§ Problem to work on: Below are records; give the number of their lines that hold the word "change", and write nothing more.

Dataset excerpts:
==============================

Lemma bs_progress s :
  Inv limit s →
  final s ∨ ∃ a s', exec limit a s = Some s' ∧ (measure limit s' < measure limit s)%nat.
Proof.
  intros HI.
  pose proof (inv_len _ _ HI) as Hlen.
  pose proof (inv_range _ _ HI) as Hrange.
  pose proof (inv_main _ _ HI) as Hmain.
  pose proof (inv_phase _ _ HI) as Hph.
  pose proof (inv_crit _ _ HI) as Hcrit.
  pose proof (inv_held _ _ HI) as Hheld.
  pose proof (inv_done _ _ HI) as Hdone.
  destruct s as [c lk ps mp ou]; simpl in *.
  destruct ps as [|l0 [|l1 [|? ?]]]; simplify_eq/=.
  destruct lk as [h|].
  - destruct (Hheld h eq_refl) as (l & Hl & Hc).
    unfold phase, hloc in Hph; simpl in Hph. rewrite Hl in Hph. simpl in Hph.
    destruct h as [|[|h]]; simplify_eq/=.
    + assert (crit l1 = false) as Hc1.
      { destruct (crit l1) eqn:E; [|done]. by specialize (Hcrit 1%nat l1 eq_refl E). }
      step_with (Run 0%nat).
      destruct l; try done.
      * destruct (Z.ltb_spec limit c); eexists; (split; [done|]).
        -- measure_lt. rewrite !idles_past by done. lia.
        -- measure_lt. destruct (idles limit c 0); lia.
      * destruct Hph as [Hle _].
        pose proof (idles_test c 0 ltac:(lia) ltac:(lia)) as Ht.
        destruct (idles limit c 0) eqn:Hid; symmetry in Ht;
          [apply negb_true_iff in Ht|apply negb_false_iff in Ht];
          simpl in Ht; rewrite Ht; eexists; (split; [done|]).
        -- measure_lt.
        -- measure_lt.
      * eexists; (split; [done|]). measure_lt.
      * destruct Hph as (_ & Hle & _).
        rewrite wrap_int_small by (unfold INT_MAX in *; lia).
        eexists; (split; [done|]). new_state. rewrite !measure_two.
        pose proof (weight_unlock_le (c + 1) 0).
        assert (weight limit (c + 1) 1 l1 ≤ weight limit c 1 l1 + 7)%nat.
        { destruct l1; try done; unfold weight;
            repeat destruct (idles _ _ _); lia. }
        change (weight limit c 0 B_incr) with 3%nat. lia.
      * eexists; (split; [done|]). measure_lt. destruct (idles limit c 0); lia.
    + assert (crit l0 = false) as Hc0.
      { destruct (crit l0) eqn:E; [|done]. by specialize (Hcrit 0%nat l0 eq_refl E). }
      step_with (Run 1%nat).
      destruct l; try done.
      * destruct (Z.ltb_spec limit c); eexists; (split; [done|]).
        -- measure_lt. rewrite !idles_past by done. lia.
        -- measure_lt. destruct (idles limit c 1); lia.
      * destruct Hph as [Hle _].
        pose proof (idles_test c 1 ltac:(lia) ltac:(lia)) as Ht.
        destruct (idles limit c 1) eqn:Hid; symmetry in Ht;
          [apply negb_true_iff in Ht|apply negb_false_iff in Ht];
          simpl in Ht; rewrite Ht; eexists; (split; [done|]).
        -- measure_lt.
        -- measure_lt.
      * eexists; (split; [done|]). measure_lt.
      * destruct Hph as (_ & Hle & _).
        rewrite wrap_int_small by (unfold INT_MAX in *; lia).
        eexists; (split; [done|]). new_state. rewrite !measure_two.
        pose proof (weight_unlock_le (c + 1) 1).
        assert (weight limit (c + 1) 0 l0 ≤ weight limit c 0 l0 + 7)%nat.
        { destruct l0; try done; unfold weight;
            repeat destruct (idles _ _ _); lia. }
        change (weight limit c 1 B_incr) with 3%nat. lia.
      * eexists; (split; [done|]). measure_lt. destruct (idles limit c 1); lia.
  - assert (crit l0 = false) as Hc0.
    { destruct (crit l0) eqn:E; [|done]. by specialize (Hcrit 0%nat l0 eq_refl E). }
    assert (crit l1 = false) as Hc1.
    { destruct (crit l1) eqn:E; [|done]. by specialize (Hcrit 1%nat l1 eq_refl E). }
    unfold main_ok in Hmain; simpl in Hmain.
    destruct mp as [k|k|].
    + destruct Hmain as [Hk Hmain]. step_with Main.
      destruct (decide (k < 2)%nat); [|lia].
      destruct k as [|[|k]]; [| |lia]; simpl.
      * pose proof (proj2 (Hmain 0%nat l0 eq_refl) ltac:(lia)) as ->.
        eexists; (split; [done|]). new_state. rewrite !measure_two.
        pose proof (weight_lock_le c 0). change (weight limit c 0 B_unborn) with 9%nat.
        unfold mweight. lia.
      * pose proof (proj2 (Hmain 1%nat l1 eq_refl) ltac:(lia)) as ->.
        eexists; (split; [done|]). new_state. rewrite !measure_two.
        pose proof (weight_lock_le c 1). change (weight limit c 1 B_unborn) with 9%nat.
        unfold mweight. lia.
    + destruct Hmain as (Hk & Hnu & Hdn).
      pose proof (Hnu 0%nat) as Hn0. pose proof (Hnu 1%nat) as Hn1. simpl in Hn0, Hn1.
      destruct (Z.leb_spec c limit) as [Hle|Hgt].
      * assert (l0 = B_lock) as ->.
        { destruct l0; try done. specialize (Hdone 0%nat eq_refl). lia. }
        assert (l1 = B_lock) as ->.
        { destruct l1; try done. specialize (Hdone 1%nat eq_refl). lia. }
        pose proof (idles_turn c) as Hturn.
        pose proof (Nat.mod_upper_bound (Z.to_nat (c - 1)) 2 ltac:(lia)) as Hb.
        destruct (Z.to_nat (c - 1) `mod` 2)%nat as [|[|m]]; [| |lia].
        -- step_with (Run 0%nat). eexists; (split; [done|]). measure_lt.
        -- step_with (Run 1%nat). eexists; (split; [done|]). measure_lt.
      * destruct l0; try done.
        { step_with (Run 0%nat). eexists; (split; [done|]).
          measure_lt. rewrite !idles_past by done. lia. }
        destruct l1; try done.
        { step_with (Run 1%nat). eexists; (split; [done|]).
          measure_lt. rewrite !idles_past by done. lia. }
        step_with Main. destruct k as [|[|k]]; [| |lia]; simpl.
        -- eexists; (split; [done|]). measure_lt.
        -- eexists; (split; [done|]). measure_lt.
    + left. split; [done|]. exact Hmain.
Qed.

Lemma bs_run_to_final s :
  Inv limit s →
  ∃ sch s', run limit sch s = Some s' ∧ final s' ∧
            (length sch ≤ measure limit s)%nat.
Proof.
  remember (measure limit s) as n eqn:Hn. revert s Hn.
  induction (lt_wf n) as [n _ IH]. intros s -> HI.
  destruct (bs_progress s HI) as [Hf|(a & s1 & Ha & Hlt)].
  - exists [], s. split_and!; [done|done|simpl; lia].
  - destruct (IH (measure limit s1) Hlt s1 eq_refl) as (sch & s' & Hrun & Hf & Hlen).
    + by eapply bs_exec_inv.
    + exists (a :: sch), s'. split_and!; [|done|simpl; lia].
      simpl. by rewrite Ha.
Qed.

Lemma turn_odd c i :
  1 ≤ c → i = (Z.to_nat (c - 1) `mod` 2)%nat → truthy (is_odd i) = Z.odd c.
Proof.
  intros Hc ->.
  assert (Z.of_nat (Z.to_nat (c - 1) `mod` 2) = (c - 1) `mod` 2) as Hz
    by (rewrite Nat2Z.inj_mod; f_equal; lia).
  pose proof (Nat.mod_upper_bound (Z.to_nat (c - 1)) 2 ltac:(lia)) as Hb.
  replace c with (c - 1 + 1) at 2 by lia.
  rewrite Z.odd_add, Zodd_mod.
  destruct (Z.to_nat (c - 1) `mod` 2)%nat as [|[|m]]; [| |lia]; simpl.
  - by rewrite <-Hz.
  - by rewrite <-Hz.
Qed.

Lemma bs_printer_has_parity s i l :
  Inv limit s → pcs s !! i = Some l → l = B_print ∨ l = B_incr →
  counter s ≤ limit ∧ truthy (is_odd i) = Z.odd (counter s).
Proof.
  intros HI Hi Hl.
  assert (lock s = Some i) as Hm.
  { apply (inv_crit _ _ HI i l Hi). by destruct Hl as [-> | ->]. }
  pose proof (inv_phase _ _ HI) as Hph. unfold phase in Hph.
  rewrite (bs_hloc_at _ _ _ Hm Hi) in Hph.
  pose proof (inv_range _ _ HI).
  assert (lock s = Some (turn_of s) ∧ counter s ≤ limit) as [Ht Hle]
    by (destruct Hl as [-> | ->]; tauto).
  split; [done|]. apply turn_odd; [lia|].
  unfold turn_of, done_steps in Ht. congruence.
Qed.

Lemma bs_exec_counter a s s' :
  Inv limit s → exec limit a s = Some s' →
  counter s' = counter s ∨
  (counter s' = counter s + 1 ∧ ∃ i, a = Run i ∧ pcs s !! i = Some B_incr).
Proof.
  intros HI Ha. destruct a as [|i]; simpl in Ha.
  - left. unfold main_step in Ha. repeat case_match; by simplify_eq/=.
  - unfold thread_step in Ha.
    destruct (pcs s !! i) as [l|] eqn:Hi; [|done].
    destruct l; try done; try (left; repeat case_match; by simplify_eq/=).
    right. simplify_eq/=.
    destruct (bs_printer_has_parity s i B_incr HI Hi) as [Hle _]; [by right|].
    pose proof (inv_range _ _ HI).
    rewrite wrap_int_small by (unfold INT_MAX in *; lia). eauto.
Qed.

Lemma bs_final_counter s : Inv limit s → final s → counter s = limit + 1 ∧ lock s = None.
Proof.
  intros HI [_ Hf]. split.
  - pose proof (inv_done _ _ HI _ (Hf 0%nat ltac:(lia))).
    pose proof (inv_range _ _ HI). lia.
  - destruct (lock s) as [h|] eqn:Hm; [|done].
    destruct (inv_held _ _ HI _ Hm) as (l & Hl & Hc).
    assert (h < 2)%nat as Hh.
    { apply lookup_lt_Some in Hl. by rewrite (inv_len _ _ HI) in Hl. }
    rewrite (Hf _ Hh) in Hl. by simplify_eq.
Qed.

End More.

Lemma expected_lines_prefix n m :
  (n ≤ m)%nat → expected_lines n `prefix_of` expected_lines m.
Proof.
  intros Hnm. unfold expected_lines.
  replace m with (n + (m - n))%nat by lia.
  rewrite seq_app, fmap_app. apply prefix_app_r. done.
Qed.

Lemma out_of_turn_reachable : reachable MAX out_of_turn.
Proof.
  apply (bs_run_reachable MAX [Main; Main; Run 1%nat; Run 1%nat] (init));
    [constructor|by vm_compute].
Qed.

(** C10. The polling program and the condition-variable program print the
    same lines in every execution. A list of lines is the output of some
    reachable state of one exactly when it is of the other, and these lists
    are the initial parts of 1 .. MAX with the label of each number's
    parity; every complete run of either prints all of 1 .. MAX, and the
    polling program has a complete run. Whatever the polling program has
    done so far, threads polling out of turn included, the execution can be
    completed: from every reachable state there is a run of at most
    [measure] statements to the state where both threads have returned and
    main has joined them, and it prints the lines still missing, so that
    the output is all of 1 .. MAX. A thread whose parity test (l.20) fails
    prints nothing and leaves [counter] as it is: its next statement is the
    unlock of l.25, after which the mutex is free and the thread is back at
    its lock. *)
Theorem polling_prints_the_same limit :
  0 ≤ limit < INT_MAX →
  (∀ l, (∃ s, BS.reachable limit s ∧ BS.out s = l) ↔
        (∃ s, CV.reachable 2 limit CV.Signal s ∧ cv_line <$> CV.out s = l)) ∧
  (∀ sb sc,
     BS.reachable limit sb → BS.final sb →
     CV.reachable 2 limit CV.Signal sc → CV.final 2 sc →
     BS.out sb = cv_line <$> CV.out sc ∧
     BS.out sb = expected_lines (Z.to_nat limit)) ∧
  (∃ sb, BS.reachable limit sb ∧ BS.final sb) ∧
  (∀ sb t v, BS.reachable limit sb → (t, v) ∈ BS.out sb →
     1 ≤ v ≤ limit ∧ (t = if Z.odd v then Odd else Even)) ∧
  (limit = MAX → ∀ sb, BS.reachable limit sb → BS.final sb →
     snd <$> BS.out sb = seqZ 1 100) ∧
  (∀ sb, BS.reachable limit sb →
     ∃ sch sf, BS.run limit sch sb = Some sf ∧ BS.final sf ∧
               (length sch ≤ BSProgress.measure limit sb)%nat ∧
               BS.out sb `prefix_of` BS.out sf ∧
               BS.out sf = expected_lines (Z.to_nat limit) ∧
               ∀ sc, CV.reachable 2 limit CV.Signal sc → CV.final 2 sc →
                     BS.out sf = cv_line <$> CV.out sc) ∧
  (∀ sb i, BS.reachable limit sb → BS.pcs sb !! i = Some BS.B_parity →
     (Z.rem (BS.counter sb) 2 =? 1) && BS.truthy (BS.is_odd i)
     || (Z.rem (BS.counter sb) 2 =? 0) && negb (BS.truthy (BS.is_odd i)) = false →
     ∃ s1 s2, BS.exec limit (BS.Run i) sb = Some s1 ∧
              BS.exec limit (BS.Run i) s1 = Some s2 ∧
              BS.pcs s1 !! i = Some BS.B_unlock ∧
              BS.pcs s2 !! i = Some BS.B_lock ∧ BS.lock s2 = None ∧
              BS.counter s2 = BS.counter sb ∧ BS.out s2 = BS.out sb).
Proof.
  intros Hlim.
  assert (0 < 2)%nat as HN by lia.
  split_and!.
  - intros l. split.
    + intros (s & Hs & <-).
      destruct (bs_reachable_out limit Hlim s Hs) as (n & Hn & ->).
      by apply Polling.cv_prefix_reachable.
    + intros (s & Hs & <-).
      destruct (CVSafety.reachable_out 2 limit CV.Signal HN Hlim s Hs) as (n & Hn & ->).
      exists (BS.idle n). split; [apply idle_reachable; [done|lia]|].
      by rewrite Polling.cv_line_round_robin.
  - intros sb sc Hsb Hfb Hsc Hfc.
    rewrite (bs_final_out limit Hlim sb Hsb Hfb).
    rewrite (CVSafety.final_out 2 limit CV.Signal HN Hlim sc Hsc Hfc).
    by rewrite Polling.cv_line_round_robin.
  - destruct (closing_final limit) as (s & Hrun & Hf).
    exists s. split; [|done].
    eapply bs_run_reachable; [|exact Hrun].
    apply idle_reachable; [done|lia].
  - intros sb t v Hsb Hin.
    destruct (bs_reachable_out limit Hlim sb Hsb) as (n & Hn & Hout).
    rewrite Hout in Hin. unfold expected_lines in Hin.
    apply list_elem_of_fmap in Hin as (k & Heq & Hk).
    injection Heq as -> ->.
    apply elem_of_seq in Hk. split; [lia|].
    replace (Z.of_nat k + 1) with (Z.succ (Z.of_nat k)) by lia.
    rewrite Z.odd_succ.
    assert (Z.even (Z.of_nat k) = Nat.even k) as ->; [|done].
    destruct (Nat.even k) eqn:E.
    + apply Nat.even_spec in E as [m ->].
      by rewrite Nat2Z.inj_mul, Z.even_mul.
    + assert (Nat.odd k = true) as [m ->]%Nat.odd_spec
        by (by rewrite <-Nat.negb_even, E).
      by rewrite Nat2Z.inj_add, Nat2Z.inj_mul, Z.add_comm, Z.even_add_mul_2.
  - intros -> sb Hsb Hfb.
    rewrite (bs_final_out MAX Hlim sb Hsb Hfb). by vm_compute.
  - intros sb Hsb.
    pose proof (bs_reachable_inv limit Hlim sb Hsb) as HI.
    destruct (bs_run_to_final limit Hlim sb HI) as (sch & sf & Hrun & Hf & Hlen).
    assert (BS.reachable limit sf) as Hsf by (by eapply bs_run_reachable).
    pose proof (bs_final_out limit Hlim sf Hsf Hf) as Hout.
    exists sch, sf. split_and!; [done..| |done|].
    + destruct (bs_reachable_out limit Hlim sb Hsb) as (n & Hn & ->).
      rewrite Hout. by apply expected_lines_prefix.
    + intros sc Hsc Hfc.
      rewrite Hout, (CVSafety.final_out 2 limit CV.Signal HN Hlim sc Hsc Hfc).
      by rewrite Polling.cv_line_round_robin.
  - intros sb i Hsb Hi Htest.
    assert (i < length (BS.pcs sb))%nat as Hlt by (by eapply lookup_lt_Some).
    cbn [BS.exec]. unfold BS.thread_step at 1. rewrite Hi, Htest.
    eexists _, _. split; [done|].
    unfold BS.thread_step. cbn [BS.pcs BS.set_pc].
    rewrite list_lookup_insert_eq by done.
    split; [done|]. cbn [BS.pcs BS.set_pc BS.set_lock BS.lock BS.counter BS.out].
    rewrite !list_lookup_insert_eq by (by rewrite ?length_insert).
    done.
Qed.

==============================

§ Solution for this problem: 4